Para apagar essa memória, os pesquisadores usaram a técnica chamada optogenética. “É uma maneira de você alterar geneticamente neurônios do cérebro para que eles respondam à luz”, explica Cleiton Aguiar, professor adjunto do Núcleo de Neurociências da Universidade Federal de Minas Gerais (UFMG). Segundo ele, os pesquisadores selecionam genes que provocam a produção de proteínas que reagem à luz, como as presentes em algumas algas, e inserem em vírus que transferem esse material genético para os neurônios.
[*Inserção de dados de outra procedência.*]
(* ===== verification/MarketParsing.v ===== *)
(** * Reading market data: [adapters/benchmark_utils.py]

    The readers of decoded JSON the benchmark, kline and discovery adapters share: a
    [ParserError] for what has the wrong shape, a value in range otherwise; order books
    are returned sorted, the best level first. *)

From stdpp Require Import list strings sorting.
From Stdlib Require Import QArith Lqa.
From S2P Require Import Prelude PyList PyStr PyDecimal DecimalFacts DecimalContext PyTime PyFloat PyValue Adapters Benchmarks.
Open Scope Z_scope.

Definition require_object (value : pyval) (label : string) : res pydict :=
  match value with VDict d => mret d | _ => Err (ParserError (label +:+ " must be an object")) end.

Definition require_list (value : pyval) (label : string) : res (list pyval) :=
  match value with VList l => mret l | _ => Err (ParserError (label +:+ " must be a list")) end.

Definition require_text (value : pyval) (field : string) : res string :=
  match value with
  | VStr s =>
      parse_if (str_empty (str_strip s)) (field +:+ " must be a non-empty string") ;;
      mret (str_strip s)
  | _ => Err (ParserError (field +:+ " must be a non-empty string"))
  end.

(** [parse_decimal(value, field=.., positive=.., non_negative=.., optional=..)] *)
Definition parse_decimal (value : pyval) (field : string) (positive non_negative optional : bool) :
    res (option dec) :=
  if none_or_empty value && optional then mret None
  else if is_bool value then Err (ParserError (field +:+ " must be numeric"))
  else match decimal_of_pyval value with
       | Err _ => Err (ParserError (field +:+ " must be numeric"))
       | Ok (Finite parsed) =>
           parse_if (positive && (parsed <=? d0)%dec) (field +:+ " must be positive") ;;
           parse_if (non_negative && (parsed <? d0)%dec) (field +:+ " must be non-negative") ;;
           mret (Some parsed)
       | Ok _ => Err (ParserError (field +:+ " must be finite"))
       end.

(** A value the code takes for present: the reader that gives it returns [None] only when
    it is asked to ([parse_decimal_required]). *)
Definition given {A} (value : option A) : res A :=
  match value with
  | Some a => mret a
  | None => Err (Exn "AttributeError" "'NoneType' object has no attribute")
  end.

Definition required_decimal (value : pyval) (field : string) (positive non_negative : bool) : res dec :=
  v ← parse_decimal value field positive non_negative false; given v.

Definition parse_epoch_ms (value : pyval) (field : string) (optional : bool) : res (option datetime) :=
  if none_or_empty value && optional then mret None
  else if is_bool value then Err (ParserError (field +:+ " must be an integer timestamp"))
  else match int_of_pyval value with
       | Err e =>
           if bool_decide (exn_type e ∈ ["TypeError"; "ValueError"])
           then Err (ParserError (field +:+ " must be an integer timestamp")) else Err e
       | Ok milliseconds =>
           parse_if (milliseconds <=? 0) (field +:+ " must be positive") ;;
           Some <$> match int_truediv milliseconds 1000 with
                    | FInf _ => Err (Exn "OverflowError" "integer division result too large for a float")
                    | seconds => fromtimestamp_utc seconds
                    end
       end.

Definition parse_epoch_seconds (value : pyval) (field : string) (optional : bool) : res (option datetime) :=
  if none_or_empty value && optional then mret None
  else if is_bool value then Err (ParserError (field +:+ " must be a timestamp"))
  else match decimal_of_pyval value with
       | Err _ => Err (ParserError (field +:+ " must be a timestamp"))
       | Ok (Finite seconds) =>
           parse_if (seconds <=? d0)%dec (field +:+ " must be positive") ;;
           Some <$> fromtimestamp_utc (float_lit (dm seconds) (de seconds))
       | Ok _ => Err (ParserError (field +:+ " must be positive"))
       end.

(** ** Order books *)

Definition level_price (l : BenchmarkBookLevel.t) : dec := BenchmarkBookLevel.price l.

(** [levels.sort(key=lambda item: item.price, reverse=side == "bids")] *)
Definition sort_levels (side : string) (levels : list BenchmarkBookLevel.t) : list BenchmarkBookLevel.t :=
  if bool_decide (side = "bids") then py_sorted_rev level_price levels else py_sorted level_price levels.

Definition sequence_level (side : string) (quantity_multiplier : dec) (row : pyval) :
    res BenchmarkBookLevel.t :=
  match row with
  | VList (p :: q :: _) =>
      price ← required_decimal p (side +:+ ".price") true false;
      quantity ← required_decimal q (side +:+ ".quantity") true false;
      scaled ← ctx_mul quantity quantity_multiplier;
      BenchmarkBookLevel.new (Finite price) (Finite scaled)
  | _ => Err (ParserError (side +:+ " level must contain price and quantity"))
  end.

Definition parse_sequence_book (rows : pyval) (side : string) (quantity_multiplier : dec) :
    res (list BenchmarkBookLevel.t) :=
  items ← require_list rows side;
  parse_if (bool_decide (items = [])) (side +:+ " must not be empty") ;;
  levels ← mapM (sequence_level side quantity_multiplier) items;
  mret (sort_levels side levels).

Definition object_level (side price_field quantity_field : string) (quantity_multiplier : dec)
    (absolute_quantity : bool) (row : pyval) : res BenchmarkBookLevel.t :=
  item ← require_object row (side +:+ " level");
  price ← required_decimal (dict_get item price_field) (side +:+ "." +:+ price_field) true false;
  quantity ← required_decimal (dict_get item quantity_field) (side +:+ "." +:+ quantity_field) false false;
  quantity ← (if absolute_quantity then ctx_abs quantity else mret quantity);
  parse_if (quantity <=? d0)%dec (side +:+ "." +:+ quantity_field +:+ " must be positive") ;;
  scaled ← ctx_mul quantity quantity_multiplier;
  BenchmarkBookLevel.new (Finite price) (Finite scaled).

Definition parse_object_book (rows : pyval) (side price_field quantity_field : string)
    (quantity_multiplier : dec) (absolute_quantity : bool) : res (list BenchmarkBookLevel.t) :=
  items ← require_list rows side;
  parse_if (bool_decide (items = [])) (side +:+ " must not be empty") ;;
  levels ← mapM (object_level side price_field quantity_field quantity_multiplier absolute_quantity) items;
  mret (sort_levels side levels).

(** The tuple [calculate_book_metrics] returns. *)
Record BookMetrics : Type := MkBookMetrics {
  m_best_bid : dec;
  m_best_ask : dec;
  m_spread : dec;
  m_spread_bps : dec;
  m_bid_depth_quote : dec;
  m_ask_depth_quote : dec }.

(** [sum(level.price * level.quantity for level in levels)]: the products are made one by
    one as they are added, which only the place of an [Overflow] could show. *)
Definition depth_quote (levels : list BenchmarkBookLevel.t) : res dec :=
  products ← mapM (fun l => ctx_mul (BenchmarkBookLevel.price l) (BenchmarkBookLevel.quantity l)) levels;
  ctx_sum products.

Definition calculate_book_metrics (bids asks : list BenchmarkBookLevel.t) : res BookMetrics :=
  match bids, asks with
  | bid :: _, ask :: _ =>
      let best_bid := BenchmarkBookLevel.price bid in
      let best_ask := BenchmarkBookLevel.price ask in
      parse_if (best_bid >=? best_ask)%dec "order book is crossed or locked" ;;
      spread ← ctx_sub best_ask best_bid;
      total ← ctx_add best_bid best_ask;
      mid_price ← ctx_div total (dint 2);
      ratio ← ctx_div spread mid_price;
      spread_bps ← ctx_mul ratio (dint 10000);
      bid_depth ← depth_quote bids;
      ask_depth ← depth_quote asks;
      mret (MkBookMetrics best_bid best_ask spread spread_bps bid_depth ask_depth)
  | _, _ => Err (ParserError "order book must contain bids and asks")
  end.

(** ** Facts: numbers *)

Lemma parse_decimal_Ok value field positive non_negative optional r :
  parse_decimal value field positive non_negative optional = Ok r ->
  match r with
  | None => optional = true /\ none_or_empty value = true
  | Some d => decimal_of_pyval value = Ok (Finite d) /\
      (positive = true -> (d0 <? d)%dec = true) /\ (non_negative = true -> (d0 <=? d)%dec = true)
  end.
Proof.
  unfold parse_decimal. destruct (none_or_empty value && optional) eqn:E.
  { intros [= <-]. by apply andb_true_iff in E as [? ?]. }
  destruct (is_bool value); [done|].
  destruct (decimal_of_pyval value) as [[d| |]|]; try done. intros H. parse_inv. subst r.
  split_and!; [done|..]; intros ->; simpl in *; dec_order.
Qed.

Lemma required_decimal_Ok value field positive non_negative d :
  required_decimal value field positive non_negative = Ok d ->
  decimal_of_pyval value = Ok (Finite d) /\
  (positive = true -> (d0 <? d)%dec = true) /\ (non_negative = true -> (d0 <=? d)%dec = true).
Proof.
  unfold required_decimal. intros H. parse_inv. apply parse_decimal_Ok in H0. destruct v; [|done].
  simpl in H. by injection H as ->.
Qed.

Lemma parse_decimal_required value field positive non_negative :
  parse_decimal value field positive non_negative false <> Ok None.
Proof. intros H%parse_decimal_Ok. naive_solver. Qed.

(** ** Facts: books *)

Definition level_ok (l : BenchmarkBookLevel.t) : Prop :=
  (d0 <? BenchmarkBookLevel.price l)%dec = true /\ (d0 <? BenchmarkBookLevel.quantity l)%dec = true.

Lemma new_level_ok p q l : BenchmarkBookLevel.new p q = Ok l -> level_ok l.
Proof.
  unfold BenchmarkBookLevel.new, _positive, _finite. intros H. res_inv.
  destruct p; try done; destruct q; try done. res_inv. subst. split; simpl; dec_order.
Qed.

(** A book side: not empty, every level positive, the best price first. *)
Record book_side_ok (bids : bool) (levels : list BenchmarkBookLevel.t) : Prop := {
  bs_nonempty : levels <> [];
  bs_levels : Forall level_ok levels;
  bs_sorted : StronglySorted (fun x y => if bids then (level_price y <=? level_price x)%dec = true
                                         else (level_price x <=? level_price y)%dec = true) levels }.

Lemma sort_levels_perm side levels : sort_levels side levels ≡ₚ levels.
Proof. unfold sort_levels. case_bool_decide; [apply py_sorted_rev_perm|apply py_sorted_perm]. Qed.

Lemma sort_levels_ok side levels :
  levels <> [] -> Forall level_ok levels -> book_side_ok (bool_decide (side = "bids")) (sort_levels side levels).
Proof.
  intros Hne Hl. constructor.
  - intros E. apply Hne. pose proof (sort_levels_perm side levels) as Hp. rewrite E in Hp.
    by apply Permutation_nil in Hp.
  - by rewrite sort_levels_perm.
  - unfold sort_levels. case_bool_decide; [apply py_sorted_rev_sorted|apply py_sorted_sorted].
Qed.

(** Reading rows one by one into positive levels, then sorting. *)
Lemma sorted_rows_ok (f : pyval -> res BenchmarkBookLevel.t) side (items : list pyval) levels :
  (forall row l, f row = Ok l -> level_ok l) -> bool_decide (items = []) = false ->
  mapM f items = Ok levels -> book_side_ok (bool_decide (side = "bids")) (sort_levels side levels).
Proof.
  intros Hf Hne Hm%mapM_Ok. apply bool_decide_eq_false in Hne. apply sort_levels_ok.
  - intros ->. by inversion Hm; subst.
  - clear Hne. induction Hm; constructor; eauto.
Qed.

Lemma parse_sequence_book_ok rows side mult levels :
  parse_sequence_book rows side mult = Ok levels -> book_side_ok (bool_decide (side = "bids")) levels.
Proof.
  unfold parse_sequence_book. intros H. parse_inv. subst levels. eapply sorted_rows_ok; [|done|done].
  intros row l Hr. unfold sequence_level in Hr. destruct row as [| | | | | |[|? [|? ?]]|]; try done.
  parse_inv. by eapply new_level_ok.
Qed.

Lemma parse_object_book_ok rows side pf qf mult absolute levels :
  parse_object_book rows side pf qf mult absolute = Ok levels ->
  book_side_ok (bool_decide (side = "bids")) levels.
Proof.
  unfold parse_object_book. intros H. parse_inv. subst levels. eapply sorted_rows_ok; [|done|done].
  intros row l Hr. unfold object_level in Hr. parse_inv. by eapply new_level_ok.
Qed.

(** No level is better than the first. *)
Lemma best_level_first bids l levels x :
  book_side_ok bids (l :: levels) -> x ∈ l :: levels ->
  if bids then (level_price x <=? level_price l)%dec = true else (level_price l <=? level_price x)%dec = true.
Proof.
  intros [_ _ Hs]%id Hx. apply StronglySorted_inv in Hs as [_ Hs]. rewrite Forall_forall in Hs.
  apply elem_of_cons in Hx as [->|Hx]; [destruct bids; apply py_le_refl|by apply Hs].
Qed.

(** What the snapshot takes over from the two sides. *)
Record metrics_ok (bids asks : list BenchmarkBookLevel.t) (m : BookMetrics) : Prop := {
  mk_bid : m_best_bid m = default d0 (level_price <$> head bids);
  mk_ask : m_best_ask m = default d0 (level_price <$> head asks);
  mk_positive : (d0 <? m_best_bid m)%dec = true;
  mk_crossed : (m_best_bid m <? m_best_ask m)%dec = true;
  mk_spread : ctx_sub (m_best_ask m) (m_best_bid m) = Ok (m_spread m);
  mk_depth : depth_quote bids = Ok (m_bid_depth_quote m) /\ depth_quote asks = Ok (m_ask_depth_quote m);
  mk_best : Forall (fun l => (level_price l <=? m_best_bid m)%dec = true) bids /\
            Forall (fun l => (m_best_ask m <=? level_price l)%dec = true) asks }.

Lemma calculate_book_metrics_ok bids asks m :
  book_side_ok true bids -> book_side_ok false asks -> calculate_book_metrics bids asks = Ok m ->
  metrics_ok bids asks m.
Proof.
  intros Hb Ha. destruct bids as [|bid bids]; [by destruct Hb|]. destruct asks as [|ask asks]; [by destruct Ha|].
  pose proof (bs_levels _ _ Hb) as Hbl.
  assert ((d0 <? level_price bid)%dec = true) as Hp by (by apply Forall_cons in Hbl as [[? _] _]).
  unfold calculate_book_metrics. fold (level_price bid) (level_price ask). intros H. parse_inv. subst m.
  constructor; simpl; try done; [dec_order|]. split; apply Forall_forall; intros x Hx.
  - by apply (best_level_first true bid bids x).
  - by apply (best_level_first false ask asks x).
Qed.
“A célula adota o material genético e começa a expressá-lo. É como colocar um interruptor de liga e desliga no neurônio”, ilustra Carlos Uribe, neurologista do Hospital de Brasília.
“Antigamente, você matava o neurônio ou desativava uma região inteira. Agora, você consegue desligar um neurônio sim e outro não, por exemplo. É muito mais preciso.”

Sinapses enfraquecidas

Depois de alterados geneticamente, os pesquisadores usaram cabos de fibra ótica inseridos no cérebro dos roedores para enfraquecer as sinapses entre os neurônios e a amígdala. “Nossas manipulações do circuito neural parecem apagar a memória do medo completamente, em vez de apenas suprimir o medo do som”, afirma Jun-Hyeong Cho. Além de contribuir para o conhecimento de como as memórias são formadas no cérebro, os cientistas planejam usar o estudo como ponto de partida para um possível tratamento em humanos para, por exemplo, o estresse pós-traumático e as fobias. “Nós planejamos utilizar a mesma abordagem para investigar como uma memória relacionada com uma recompensa é codificada no cérebro, o que tem implicações no tratamento de vícios”, diz o pesquisador.

Dilema ético

Porém, há um longo caminho até a chegada da técnica aos consultórios. “É um estudo totalmente experimental”, afirma Amauri Araújo Godinho, neurocirurgião do Hospital Santa Lúcia e membro da Sociedade Brasileira de Neurocirurgia. “Apagar uma memória é algo muito controverso. Eticamente, isso é impossível.
Até o limite da neurologia experimental, o estudo é válido para conhecer melhor o circuito cerebral, mas é muito difícil imaginar ele aplicado na prática”, avalia. “É um material bem completo”, afirma Carlos Uribe. “Mas é um estudo feito em uma situação bem específica. Uma pesquisa prática envolvendo pessoas pode demorar para vir ainda. A memória de uma pessoa é muito mais complexa, com pensamentos, sentimentos. Mas é um início para desvendar isso tudo.”

* Estagiário sob a supervisão de Carmen Souza.